REQUIREMENT: Set down, please, exactly the lines below that run from the line with "destruct (position_take _" to the line with "unfold Buddy.buddy in *. destruct", both lines included.

Dataset entries
———

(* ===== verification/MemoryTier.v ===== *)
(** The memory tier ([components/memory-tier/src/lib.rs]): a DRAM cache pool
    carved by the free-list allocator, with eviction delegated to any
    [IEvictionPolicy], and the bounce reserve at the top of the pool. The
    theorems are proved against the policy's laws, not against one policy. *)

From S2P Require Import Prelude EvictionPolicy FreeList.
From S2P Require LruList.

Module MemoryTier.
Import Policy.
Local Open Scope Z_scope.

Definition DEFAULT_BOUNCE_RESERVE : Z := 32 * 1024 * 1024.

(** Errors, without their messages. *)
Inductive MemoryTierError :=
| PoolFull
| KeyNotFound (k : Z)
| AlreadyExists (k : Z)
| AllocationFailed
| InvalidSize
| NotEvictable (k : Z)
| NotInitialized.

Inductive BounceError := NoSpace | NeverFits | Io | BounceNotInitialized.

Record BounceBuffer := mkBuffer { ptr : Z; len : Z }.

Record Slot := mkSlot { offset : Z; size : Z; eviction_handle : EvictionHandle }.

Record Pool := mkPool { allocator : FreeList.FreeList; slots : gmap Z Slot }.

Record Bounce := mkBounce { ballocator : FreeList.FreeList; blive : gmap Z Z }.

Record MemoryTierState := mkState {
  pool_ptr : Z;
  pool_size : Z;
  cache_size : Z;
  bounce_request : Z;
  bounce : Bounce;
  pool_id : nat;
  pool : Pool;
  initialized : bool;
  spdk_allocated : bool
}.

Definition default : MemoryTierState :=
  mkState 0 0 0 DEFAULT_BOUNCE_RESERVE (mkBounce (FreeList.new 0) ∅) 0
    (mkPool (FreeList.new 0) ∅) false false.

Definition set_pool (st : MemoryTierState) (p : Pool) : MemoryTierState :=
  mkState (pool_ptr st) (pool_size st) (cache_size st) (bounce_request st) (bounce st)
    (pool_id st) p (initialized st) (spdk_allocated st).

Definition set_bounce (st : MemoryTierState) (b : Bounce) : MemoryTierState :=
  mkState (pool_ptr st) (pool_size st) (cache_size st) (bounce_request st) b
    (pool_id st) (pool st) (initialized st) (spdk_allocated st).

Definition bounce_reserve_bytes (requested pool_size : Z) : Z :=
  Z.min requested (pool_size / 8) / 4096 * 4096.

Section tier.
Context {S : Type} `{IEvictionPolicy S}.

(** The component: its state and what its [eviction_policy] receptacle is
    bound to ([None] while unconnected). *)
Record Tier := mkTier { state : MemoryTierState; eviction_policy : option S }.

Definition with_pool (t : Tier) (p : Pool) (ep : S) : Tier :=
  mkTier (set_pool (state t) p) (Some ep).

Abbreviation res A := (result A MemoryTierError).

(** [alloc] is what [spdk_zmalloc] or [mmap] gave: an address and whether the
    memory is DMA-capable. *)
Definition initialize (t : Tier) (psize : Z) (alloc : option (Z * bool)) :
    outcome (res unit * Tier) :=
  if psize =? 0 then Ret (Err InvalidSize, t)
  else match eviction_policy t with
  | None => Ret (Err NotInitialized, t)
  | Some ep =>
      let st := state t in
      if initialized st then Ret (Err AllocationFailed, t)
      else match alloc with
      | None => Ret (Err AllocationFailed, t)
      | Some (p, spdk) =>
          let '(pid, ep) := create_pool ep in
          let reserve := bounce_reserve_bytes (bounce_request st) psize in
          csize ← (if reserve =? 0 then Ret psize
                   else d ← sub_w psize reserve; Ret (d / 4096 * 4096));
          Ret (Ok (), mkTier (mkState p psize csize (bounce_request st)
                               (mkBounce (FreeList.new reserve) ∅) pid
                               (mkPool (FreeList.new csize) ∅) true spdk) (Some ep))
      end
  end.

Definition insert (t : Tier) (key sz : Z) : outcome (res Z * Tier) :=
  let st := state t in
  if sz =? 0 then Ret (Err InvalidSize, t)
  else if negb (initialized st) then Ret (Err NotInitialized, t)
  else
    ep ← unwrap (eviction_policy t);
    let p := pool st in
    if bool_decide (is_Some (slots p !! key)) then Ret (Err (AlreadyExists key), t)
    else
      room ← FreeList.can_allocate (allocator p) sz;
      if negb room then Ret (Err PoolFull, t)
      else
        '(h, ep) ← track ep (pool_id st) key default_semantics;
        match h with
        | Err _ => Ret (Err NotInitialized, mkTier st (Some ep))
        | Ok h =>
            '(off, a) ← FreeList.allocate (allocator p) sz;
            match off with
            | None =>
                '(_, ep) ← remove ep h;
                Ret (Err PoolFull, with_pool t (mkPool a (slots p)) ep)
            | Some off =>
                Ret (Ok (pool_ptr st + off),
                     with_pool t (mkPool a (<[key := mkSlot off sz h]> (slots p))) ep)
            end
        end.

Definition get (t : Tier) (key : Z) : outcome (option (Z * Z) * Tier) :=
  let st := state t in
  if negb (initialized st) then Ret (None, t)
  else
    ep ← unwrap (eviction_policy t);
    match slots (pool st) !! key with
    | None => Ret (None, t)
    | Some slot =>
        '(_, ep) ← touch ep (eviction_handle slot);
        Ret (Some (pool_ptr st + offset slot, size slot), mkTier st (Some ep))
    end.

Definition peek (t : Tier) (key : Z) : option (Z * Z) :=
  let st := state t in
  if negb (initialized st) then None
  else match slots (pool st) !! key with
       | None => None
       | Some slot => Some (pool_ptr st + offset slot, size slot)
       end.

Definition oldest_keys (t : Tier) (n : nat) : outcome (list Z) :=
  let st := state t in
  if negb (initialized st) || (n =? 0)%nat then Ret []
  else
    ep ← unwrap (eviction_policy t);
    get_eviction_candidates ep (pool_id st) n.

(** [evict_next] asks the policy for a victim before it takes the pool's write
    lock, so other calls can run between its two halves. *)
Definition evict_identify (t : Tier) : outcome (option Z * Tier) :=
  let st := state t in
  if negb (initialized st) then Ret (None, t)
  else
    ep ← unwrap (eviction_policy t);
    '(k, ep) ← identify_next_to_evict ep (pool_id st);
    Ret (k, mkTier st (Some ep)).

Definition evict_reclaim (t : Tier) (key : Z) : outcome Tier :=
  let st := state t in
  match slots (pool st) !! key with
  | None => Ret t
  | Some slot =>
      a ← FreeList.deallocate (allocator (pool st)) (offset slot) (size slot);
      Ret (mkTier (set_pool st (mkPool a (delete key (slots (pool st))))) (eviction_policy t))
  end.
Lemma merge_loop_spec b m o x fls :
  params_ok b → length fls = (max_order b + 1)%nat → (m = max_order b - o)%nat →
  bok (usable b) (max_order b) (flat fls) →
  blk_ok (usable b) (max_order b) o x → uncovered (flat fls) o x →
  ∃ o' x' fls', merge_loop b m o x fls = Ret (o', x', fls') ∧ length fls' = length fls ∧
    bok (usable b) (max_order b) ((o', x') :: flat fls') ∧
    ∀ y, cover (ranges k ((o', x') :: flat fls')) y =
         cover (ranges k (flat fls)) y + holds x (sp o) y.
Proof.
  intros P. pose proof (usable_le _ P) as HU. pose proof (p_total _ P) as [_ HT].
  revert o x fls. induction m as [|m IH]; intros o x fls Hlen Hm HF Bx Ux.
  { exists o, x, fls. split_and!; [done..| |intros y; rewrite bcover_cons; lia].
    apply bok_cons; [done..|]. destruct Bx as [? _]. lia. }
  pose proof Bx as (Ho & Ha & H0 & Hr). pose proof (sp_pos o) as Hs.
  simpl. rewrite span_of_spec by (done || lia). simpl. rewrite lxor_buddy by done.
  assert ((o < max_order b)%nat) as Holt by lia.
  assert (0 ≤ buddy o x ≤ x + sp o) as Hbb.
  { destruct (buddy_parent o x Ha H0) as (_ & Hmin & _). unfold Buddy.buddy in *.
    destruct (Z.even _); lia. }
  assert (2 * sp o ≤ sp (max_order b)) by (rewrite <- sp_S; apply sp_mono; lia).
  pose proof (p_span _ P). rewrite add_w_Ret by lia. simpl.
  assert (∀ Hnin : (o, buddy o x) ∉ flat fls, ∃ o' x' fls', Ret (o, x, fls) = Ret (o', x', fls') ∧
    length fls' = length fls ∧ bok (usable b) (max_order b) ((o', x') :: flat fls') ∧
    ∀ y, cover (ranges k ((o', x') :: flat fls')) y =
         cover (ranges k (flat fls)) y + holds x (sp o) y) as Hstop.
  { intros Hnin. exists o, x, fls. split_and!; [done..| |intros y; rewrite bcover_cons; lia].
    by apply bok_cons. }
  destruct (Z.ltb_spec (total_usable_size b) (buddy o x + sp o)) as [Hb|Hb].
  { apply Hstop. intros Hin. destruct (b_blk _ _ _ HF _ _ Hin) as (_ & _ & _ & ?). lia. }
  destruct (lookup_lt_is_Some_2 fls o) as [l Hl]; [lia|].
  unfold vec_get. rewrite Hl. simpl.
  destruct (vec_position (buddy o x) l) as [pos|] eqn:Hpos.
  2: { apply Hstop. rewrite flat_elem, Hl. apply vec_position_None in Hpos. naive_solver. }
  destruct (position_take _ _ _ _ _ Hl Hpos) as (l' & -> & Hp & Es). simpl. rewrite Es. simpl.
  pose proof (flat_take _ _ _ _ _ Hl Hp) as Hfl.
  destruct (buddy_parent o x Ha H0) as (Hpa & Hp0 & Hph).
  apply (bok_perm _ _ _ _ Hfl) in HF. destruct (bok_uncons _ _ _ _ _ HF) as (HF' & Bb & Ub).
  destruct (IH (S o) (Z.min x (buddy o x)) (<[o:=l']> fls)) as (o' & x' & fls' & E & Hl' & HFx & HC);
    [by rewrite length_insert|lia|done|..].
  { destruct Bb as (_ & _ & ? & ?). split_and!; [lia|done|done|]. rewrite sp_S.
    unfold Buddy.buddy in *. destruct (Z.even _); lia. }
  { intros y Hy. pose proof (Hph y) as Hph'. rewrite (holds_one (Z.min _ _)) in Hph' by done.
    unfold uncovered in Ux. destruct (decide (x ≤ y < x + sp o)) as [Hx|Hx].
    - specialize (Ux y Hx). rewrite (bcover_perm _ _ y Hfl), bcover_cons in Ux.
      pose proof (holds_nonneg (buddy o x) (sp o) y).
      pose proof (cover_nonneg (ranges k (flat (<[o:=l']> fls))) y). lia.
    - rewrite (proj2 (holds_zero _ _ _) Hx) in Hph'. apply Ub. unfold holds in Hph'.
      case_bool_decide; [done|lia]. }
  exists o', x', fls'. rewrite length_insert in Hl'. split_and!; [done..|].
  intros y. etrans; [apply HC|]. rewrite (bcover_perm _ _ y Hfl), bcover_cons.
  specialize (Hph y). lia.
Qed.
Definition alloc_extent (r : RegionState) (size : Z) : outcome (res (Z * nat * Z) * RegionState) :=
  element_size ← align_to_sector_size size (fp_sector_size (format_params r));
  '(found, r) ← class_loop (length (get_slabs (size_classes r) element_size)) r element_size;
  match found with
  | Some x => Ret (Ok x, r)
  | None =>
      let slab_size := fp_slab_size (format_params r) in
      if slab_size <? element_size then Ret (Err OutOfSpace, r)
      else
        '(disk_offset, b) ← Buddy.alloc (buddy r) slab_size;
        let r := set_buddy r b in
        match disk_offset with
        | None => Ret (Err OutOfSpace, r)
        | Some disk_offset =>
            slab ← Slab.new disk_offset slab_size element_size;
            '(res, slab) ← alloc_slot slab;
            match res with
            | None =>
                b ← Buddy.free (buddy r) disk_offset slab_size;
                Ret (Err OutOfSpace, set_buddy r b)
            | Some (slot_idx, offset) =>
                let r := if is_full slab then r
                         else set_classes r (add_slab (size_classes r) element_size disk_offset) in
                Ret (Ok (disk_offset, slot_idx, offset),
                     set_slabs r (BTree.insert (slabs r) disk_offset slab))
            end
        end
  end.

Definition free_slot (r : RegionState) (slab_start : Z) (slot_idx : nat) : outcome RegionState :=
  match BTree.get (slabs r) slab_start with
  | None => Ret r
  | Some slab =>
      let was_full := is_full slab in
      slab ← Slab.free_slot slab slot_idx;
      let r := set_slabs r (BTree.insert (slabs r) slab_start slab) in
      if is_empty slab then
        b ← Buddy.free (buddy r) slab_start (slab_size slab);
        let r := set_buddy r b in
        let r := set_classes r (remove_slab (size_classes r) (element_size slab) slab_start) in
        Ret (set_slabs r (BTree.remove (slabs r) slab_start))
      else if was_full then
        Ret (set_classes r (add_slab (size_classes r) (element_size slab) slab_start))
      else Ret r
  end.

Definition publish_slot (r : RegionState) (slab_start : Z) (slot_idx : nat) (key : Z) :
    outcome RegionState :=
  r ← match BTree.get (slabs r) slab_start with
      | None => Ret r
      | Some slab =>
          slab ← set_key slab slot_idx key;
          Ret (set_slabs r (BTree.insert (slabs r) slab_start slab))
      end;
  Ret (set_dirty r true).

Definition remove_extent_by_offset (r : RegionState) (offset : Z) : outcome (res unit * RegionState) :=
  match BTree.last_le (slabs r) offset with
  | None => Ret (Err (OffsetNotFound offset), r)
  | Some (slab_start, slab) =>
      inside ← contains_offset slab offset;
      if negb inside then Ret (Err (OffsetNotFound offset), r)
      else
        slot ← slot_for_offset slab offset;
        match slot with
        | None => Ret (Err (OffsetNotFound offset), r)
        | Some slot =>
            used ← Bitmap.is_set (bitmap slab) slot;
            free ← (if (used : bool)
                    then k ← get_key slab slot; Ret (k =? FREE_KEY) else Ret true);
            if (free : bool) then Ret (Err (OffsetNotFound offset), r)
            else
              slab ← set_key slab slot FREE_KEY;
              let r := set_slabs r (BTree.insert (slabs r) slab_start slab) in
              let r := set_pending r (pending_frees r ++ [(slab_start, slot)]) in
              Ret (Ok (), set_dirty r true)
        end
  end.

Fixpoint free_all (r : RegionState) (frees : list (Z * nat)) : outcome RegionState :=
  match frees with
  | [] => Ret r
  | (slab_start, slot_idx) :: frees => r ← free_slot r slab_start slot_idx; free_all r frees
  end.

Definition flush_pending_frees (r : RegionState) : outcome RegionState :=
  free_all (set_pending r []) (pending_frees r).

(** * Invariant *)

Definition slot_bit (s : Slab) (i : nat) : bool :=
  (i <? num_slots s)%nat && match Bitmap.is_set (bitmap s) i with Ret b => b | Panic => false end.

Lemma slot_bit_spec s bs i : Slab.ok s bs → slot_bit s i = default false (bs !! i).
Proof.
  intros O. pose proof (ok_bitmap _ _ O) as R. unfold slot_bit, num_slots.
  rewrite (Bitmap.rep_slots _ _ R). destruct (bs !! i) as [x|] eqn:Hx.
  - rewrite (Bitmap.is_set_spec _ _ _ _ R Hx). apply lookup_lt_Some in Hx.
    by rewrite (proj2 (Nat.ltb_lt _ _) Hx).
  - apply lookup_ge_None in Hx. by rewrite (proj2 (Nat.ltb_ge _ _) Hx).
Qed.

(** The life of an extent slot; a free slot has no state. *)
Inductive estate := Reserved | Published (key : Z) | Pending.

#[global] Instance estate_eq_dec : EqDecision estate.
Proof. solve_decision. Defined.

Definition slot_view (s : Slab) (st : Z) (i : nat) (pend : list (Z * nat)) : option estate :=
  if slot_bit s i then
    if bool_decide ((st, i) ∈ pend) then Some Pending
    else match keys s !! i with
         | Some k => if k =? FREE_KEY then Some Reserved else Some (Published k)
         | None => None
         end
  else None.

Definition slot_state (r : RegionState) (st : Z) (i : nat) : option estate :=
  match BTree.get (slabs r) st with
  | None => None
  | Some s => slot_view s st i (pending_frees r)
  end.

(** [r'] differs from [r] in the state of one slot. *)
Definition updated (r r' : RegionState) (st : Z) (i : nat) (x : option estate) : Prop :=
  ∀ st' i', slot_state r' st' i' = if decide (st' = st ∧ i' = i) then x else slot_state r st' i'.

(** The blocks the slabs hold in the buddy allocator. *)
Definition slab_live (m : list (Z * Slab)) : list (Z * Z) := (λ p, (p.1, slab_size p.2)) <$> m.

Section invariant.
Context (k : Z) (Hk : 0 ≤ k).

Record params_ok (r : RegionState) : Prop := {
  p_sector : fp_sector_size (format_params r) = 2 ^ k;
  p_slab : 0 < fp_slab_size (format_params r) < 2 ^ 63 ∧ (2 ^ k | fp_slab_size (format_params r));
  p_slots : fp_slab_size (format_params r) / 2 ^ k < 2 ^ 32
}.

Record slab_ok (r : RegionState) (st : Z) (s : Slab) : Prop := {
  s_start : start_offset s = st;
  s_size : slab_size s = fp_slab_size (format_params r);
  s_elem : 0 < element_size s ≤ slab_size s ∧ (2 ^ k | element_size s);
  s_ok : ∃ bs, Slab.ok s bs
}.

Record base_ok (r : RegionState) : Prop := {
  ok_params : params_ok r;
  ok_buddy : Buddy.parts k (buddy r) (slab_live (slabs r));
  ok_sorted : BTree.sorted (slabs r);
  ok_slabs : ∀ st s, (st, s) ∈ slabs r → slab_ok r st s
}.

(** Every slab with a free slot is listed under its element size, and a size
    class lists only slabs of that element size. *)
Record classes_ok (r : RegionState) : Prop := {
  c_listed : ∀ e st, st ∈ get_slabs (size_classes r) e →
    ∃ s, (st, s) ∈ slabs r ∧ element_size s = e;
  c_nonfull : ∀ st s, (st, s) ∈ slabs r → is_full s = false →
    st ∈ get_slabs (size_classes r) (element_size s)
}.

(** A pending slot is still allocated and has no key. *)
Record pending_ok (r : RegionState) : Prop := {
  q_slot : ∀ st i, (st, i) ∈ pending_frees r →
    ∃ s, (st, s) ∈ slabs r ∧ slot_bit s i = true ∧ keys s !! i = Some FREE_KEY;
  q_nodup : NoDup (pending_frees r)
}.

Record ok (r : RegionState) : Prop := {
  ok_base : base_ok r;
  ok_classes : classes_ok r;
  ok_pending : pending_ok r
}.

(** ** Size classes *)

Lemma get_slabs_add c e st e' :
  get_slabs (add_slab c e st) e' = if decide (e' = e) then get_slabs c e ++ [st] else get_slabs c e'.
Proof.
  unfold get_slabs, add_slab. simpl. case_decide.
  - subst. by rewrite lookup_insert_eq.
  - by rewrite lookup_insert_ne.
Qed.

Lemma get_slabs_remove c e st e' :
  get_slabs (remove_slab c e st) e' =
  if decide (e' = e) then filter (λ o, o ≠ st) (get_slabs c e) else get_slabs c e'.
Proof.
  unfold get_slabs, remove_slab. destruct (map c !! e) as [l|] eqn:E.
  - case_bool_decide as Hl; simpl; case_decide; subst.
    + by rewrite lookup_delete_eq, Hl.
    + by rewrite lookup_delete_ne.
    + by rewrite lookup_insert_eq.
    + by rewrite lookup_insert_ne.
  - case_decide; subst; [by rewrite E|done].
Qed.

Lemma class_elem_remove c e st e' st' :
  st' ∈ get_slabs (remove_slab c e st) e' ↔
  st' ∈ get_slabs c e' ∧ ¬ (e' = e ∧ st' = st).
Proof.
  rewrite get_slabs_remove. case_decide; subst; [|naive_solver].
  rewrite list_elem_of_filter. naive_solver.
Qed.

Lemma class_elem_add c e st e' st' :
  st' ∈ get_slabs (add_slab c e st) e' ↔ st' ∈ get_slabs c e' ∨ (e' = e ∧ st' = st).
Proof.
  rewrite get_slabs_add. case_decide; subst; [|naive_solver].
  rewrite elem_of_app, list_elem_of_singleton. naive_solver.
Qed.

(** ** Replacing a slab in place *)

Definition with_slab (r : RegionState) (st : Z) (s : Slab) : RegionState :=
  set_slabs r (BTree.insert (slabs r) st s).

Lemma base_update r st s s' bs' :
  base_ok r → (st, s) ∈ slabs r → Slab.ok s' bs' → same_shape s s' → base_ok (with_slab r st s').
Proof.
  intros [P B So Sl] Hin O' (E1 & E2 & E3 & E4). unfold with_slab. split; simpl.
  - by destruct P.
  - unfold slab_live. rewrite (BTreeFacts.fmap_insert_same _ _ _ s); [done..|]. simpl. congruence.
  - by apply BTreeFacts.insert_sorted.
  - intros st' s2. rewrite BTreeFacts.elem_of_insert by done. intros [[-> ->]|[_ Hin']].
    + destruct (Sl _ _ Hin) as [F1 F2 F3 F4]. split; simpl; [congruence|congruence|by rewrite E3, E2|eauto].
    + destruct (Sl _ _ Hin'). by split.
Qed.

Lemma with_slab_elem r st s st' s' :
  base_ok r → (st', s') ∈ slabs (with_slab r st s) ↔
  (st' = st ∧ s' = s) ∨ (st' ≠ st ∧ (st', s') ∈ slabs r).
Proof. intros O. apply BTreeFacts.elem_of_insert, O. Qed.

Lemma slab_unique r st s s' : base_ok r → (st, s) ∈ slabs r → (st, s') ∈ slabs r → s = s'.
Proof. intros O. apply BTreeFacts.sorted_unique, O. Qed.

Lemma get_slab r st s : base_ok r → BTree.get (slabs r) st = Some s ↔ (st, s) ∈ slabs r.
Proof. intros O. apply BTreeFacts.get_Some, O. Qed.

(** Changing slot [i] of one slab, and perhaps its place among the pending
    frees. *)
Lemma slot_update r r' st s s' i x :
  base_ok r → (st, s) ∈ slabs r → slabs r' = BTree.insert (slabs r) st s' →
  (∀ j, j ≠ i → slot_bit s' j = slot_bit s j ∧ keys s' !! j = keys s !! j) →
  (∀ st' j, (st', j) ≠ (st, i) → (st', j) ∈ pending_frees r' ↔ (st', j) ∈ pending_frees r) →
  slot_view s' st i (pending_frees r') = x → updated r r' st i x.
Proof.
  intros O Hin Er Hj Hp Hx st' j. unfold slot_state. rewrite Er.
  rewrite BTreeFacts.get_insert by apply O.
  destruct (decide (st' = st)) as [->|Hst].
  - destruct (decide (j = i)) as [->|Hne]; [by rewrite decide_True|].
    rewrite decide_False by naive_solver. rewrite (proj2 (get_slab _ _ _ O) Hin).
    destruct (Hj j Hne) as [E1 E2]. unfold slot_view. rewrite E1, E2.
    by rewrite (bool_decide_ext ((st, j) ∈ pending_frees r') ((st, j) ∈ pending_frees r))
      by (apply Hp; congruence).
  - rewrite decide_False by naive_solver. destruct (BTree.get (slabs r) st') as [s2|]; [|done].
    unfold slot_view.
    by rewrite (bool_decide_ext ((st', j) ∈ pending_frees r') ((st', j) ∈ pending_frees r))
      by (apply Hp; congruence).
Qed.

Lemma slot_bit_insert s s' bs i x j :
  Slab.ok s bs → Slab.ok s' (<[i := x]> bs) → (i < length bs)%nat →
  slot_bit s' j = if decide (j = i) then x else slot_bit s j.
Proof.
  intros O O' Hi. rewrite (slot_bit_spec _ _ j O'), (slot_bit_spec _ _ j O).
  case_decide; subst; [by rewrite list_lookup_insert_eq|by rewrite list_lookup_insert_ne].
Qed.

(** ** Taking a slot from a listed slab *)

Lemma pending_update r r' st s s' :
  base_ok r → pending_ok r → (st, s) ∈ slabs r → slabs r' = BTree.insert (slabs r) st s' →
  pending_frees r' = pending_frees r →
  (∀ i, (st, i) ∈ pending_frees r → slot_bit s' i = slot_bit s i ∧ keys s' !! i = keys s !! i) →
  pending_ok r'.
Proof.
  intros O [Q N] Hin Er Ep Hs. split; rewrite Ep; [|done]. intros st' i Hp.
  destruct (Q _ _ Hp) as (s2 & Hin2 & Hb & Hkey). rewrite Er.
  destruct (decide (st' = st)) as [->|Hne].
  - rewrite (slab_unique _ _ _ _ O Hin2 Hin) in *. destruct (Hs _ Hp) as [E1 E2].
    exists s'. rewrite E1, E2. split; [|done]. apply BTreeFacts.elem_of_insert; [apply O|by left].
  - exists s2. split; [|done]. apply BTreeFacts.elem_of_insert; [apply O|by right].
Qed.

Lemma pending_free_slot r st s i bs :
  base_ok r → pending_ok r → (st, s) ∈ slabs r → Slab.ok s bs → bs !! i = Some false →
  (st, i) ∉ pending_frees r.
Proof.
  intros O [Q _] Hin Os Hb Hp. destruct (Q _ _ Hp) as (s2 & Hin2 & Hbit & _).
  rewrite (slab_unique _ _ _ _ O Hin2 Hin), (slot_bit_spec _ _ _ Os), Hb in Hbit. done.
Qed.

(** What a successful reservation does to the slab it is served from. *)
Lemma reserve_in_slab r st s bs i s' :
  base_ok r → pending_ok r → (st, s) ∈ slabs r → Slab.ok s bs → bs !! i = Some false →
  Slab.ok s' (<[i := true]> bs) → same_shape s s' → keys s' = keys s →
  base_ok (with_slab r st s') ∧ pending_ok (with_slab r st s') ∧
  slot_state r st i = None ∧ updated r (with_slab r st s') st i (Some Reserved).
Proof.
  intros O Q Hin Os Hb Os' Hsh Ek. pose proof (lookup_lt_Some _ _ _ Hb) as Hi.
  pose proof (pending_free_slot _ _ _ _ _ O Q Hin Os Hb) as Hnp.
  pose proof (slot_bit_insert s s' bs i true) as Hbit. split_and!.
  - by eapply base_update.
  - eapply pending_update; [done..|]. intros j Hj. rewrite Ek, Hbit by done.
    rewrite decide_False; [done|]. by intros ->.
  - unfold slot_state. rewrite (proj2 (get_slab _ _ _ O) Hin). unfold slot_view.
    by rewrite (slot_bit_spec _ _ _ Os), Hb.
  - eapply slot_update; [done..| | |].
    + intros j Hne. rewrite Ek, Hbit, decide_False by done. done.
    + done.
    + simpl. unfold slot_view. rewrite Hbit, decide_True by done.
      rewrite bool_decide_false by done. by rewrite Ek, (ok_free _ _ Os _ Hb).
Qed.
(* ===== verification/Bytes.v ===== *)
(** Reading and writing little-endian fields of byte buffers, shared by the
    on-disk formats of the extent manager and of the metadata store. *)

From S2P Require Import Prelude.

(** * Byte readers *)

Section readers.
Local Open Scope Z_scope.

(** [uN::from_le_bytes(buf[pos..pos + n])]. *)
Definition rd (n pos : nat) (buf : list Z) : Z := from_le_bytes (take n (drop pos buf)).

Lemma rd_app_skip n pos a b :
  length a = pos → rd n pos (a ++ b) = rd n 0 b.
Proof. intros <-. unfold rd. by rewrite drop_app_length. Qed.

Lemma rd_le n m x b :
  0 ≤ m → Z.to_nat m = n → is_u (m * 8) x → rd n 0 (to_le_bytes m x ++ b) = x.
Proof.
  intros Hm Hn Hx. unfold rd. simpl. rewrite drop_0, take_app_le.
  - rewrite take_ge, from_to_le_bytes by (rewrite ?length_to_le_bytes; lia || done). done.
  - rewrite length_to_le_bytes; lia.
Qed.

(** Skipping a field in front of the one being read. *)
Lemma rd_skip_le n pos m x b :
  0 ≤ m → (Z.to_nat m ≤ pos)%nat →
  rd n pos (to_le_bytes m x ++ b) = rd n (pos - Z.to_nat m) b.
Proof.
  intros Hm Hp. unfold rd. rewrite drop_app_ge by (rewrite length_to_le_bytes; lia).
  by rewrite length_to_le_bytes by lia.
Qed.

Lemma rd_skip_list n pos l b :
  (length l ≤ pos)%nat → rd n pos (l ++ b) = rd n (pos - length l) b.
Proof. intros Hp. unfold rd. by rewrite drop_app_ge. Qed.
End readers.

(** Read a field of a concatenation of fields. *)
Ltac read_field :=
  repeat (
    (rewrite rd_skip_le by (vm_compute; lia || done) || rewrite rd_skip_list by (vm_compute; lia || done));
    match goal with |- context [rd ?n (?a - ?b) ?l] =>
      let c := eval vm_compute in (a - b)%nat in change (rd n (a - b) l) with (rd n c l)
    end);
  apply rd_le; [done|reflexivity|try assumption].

———

TASK RESULT:
  destruct (position_take _ _ _ _ _ Hl Hpos) as (l' & -> & Hp & Es). simpl. rewrite Es. simpl.
  pose proof (flat_take _ _ _ _ _ Hl Hp) as Hfl.
  destruct (buddy_parent o x Ha H0) as (Hpa & Hp0 & Hph).
  apply (bok_perm _ _ _ _ Hfl) in HF. destruct (bok_uncons _ _ _ _ _ HF) as (HF' & Bb & Ub).
  destruct (IH (S o) (Z.min x (buddy o x)) (<[o:=l']> fls)) as (o' & x' & fls' & E & Hl' & HFx & HC);
    [by rewrite length_insert|lia|done|..].
  { destruct Bb as (_ & _ & ? & ?). split_and!; [lia|done|done|]. rewrite sp_S.
    unfold Buddy.buddy in *. destruct (Z.even _); lia. }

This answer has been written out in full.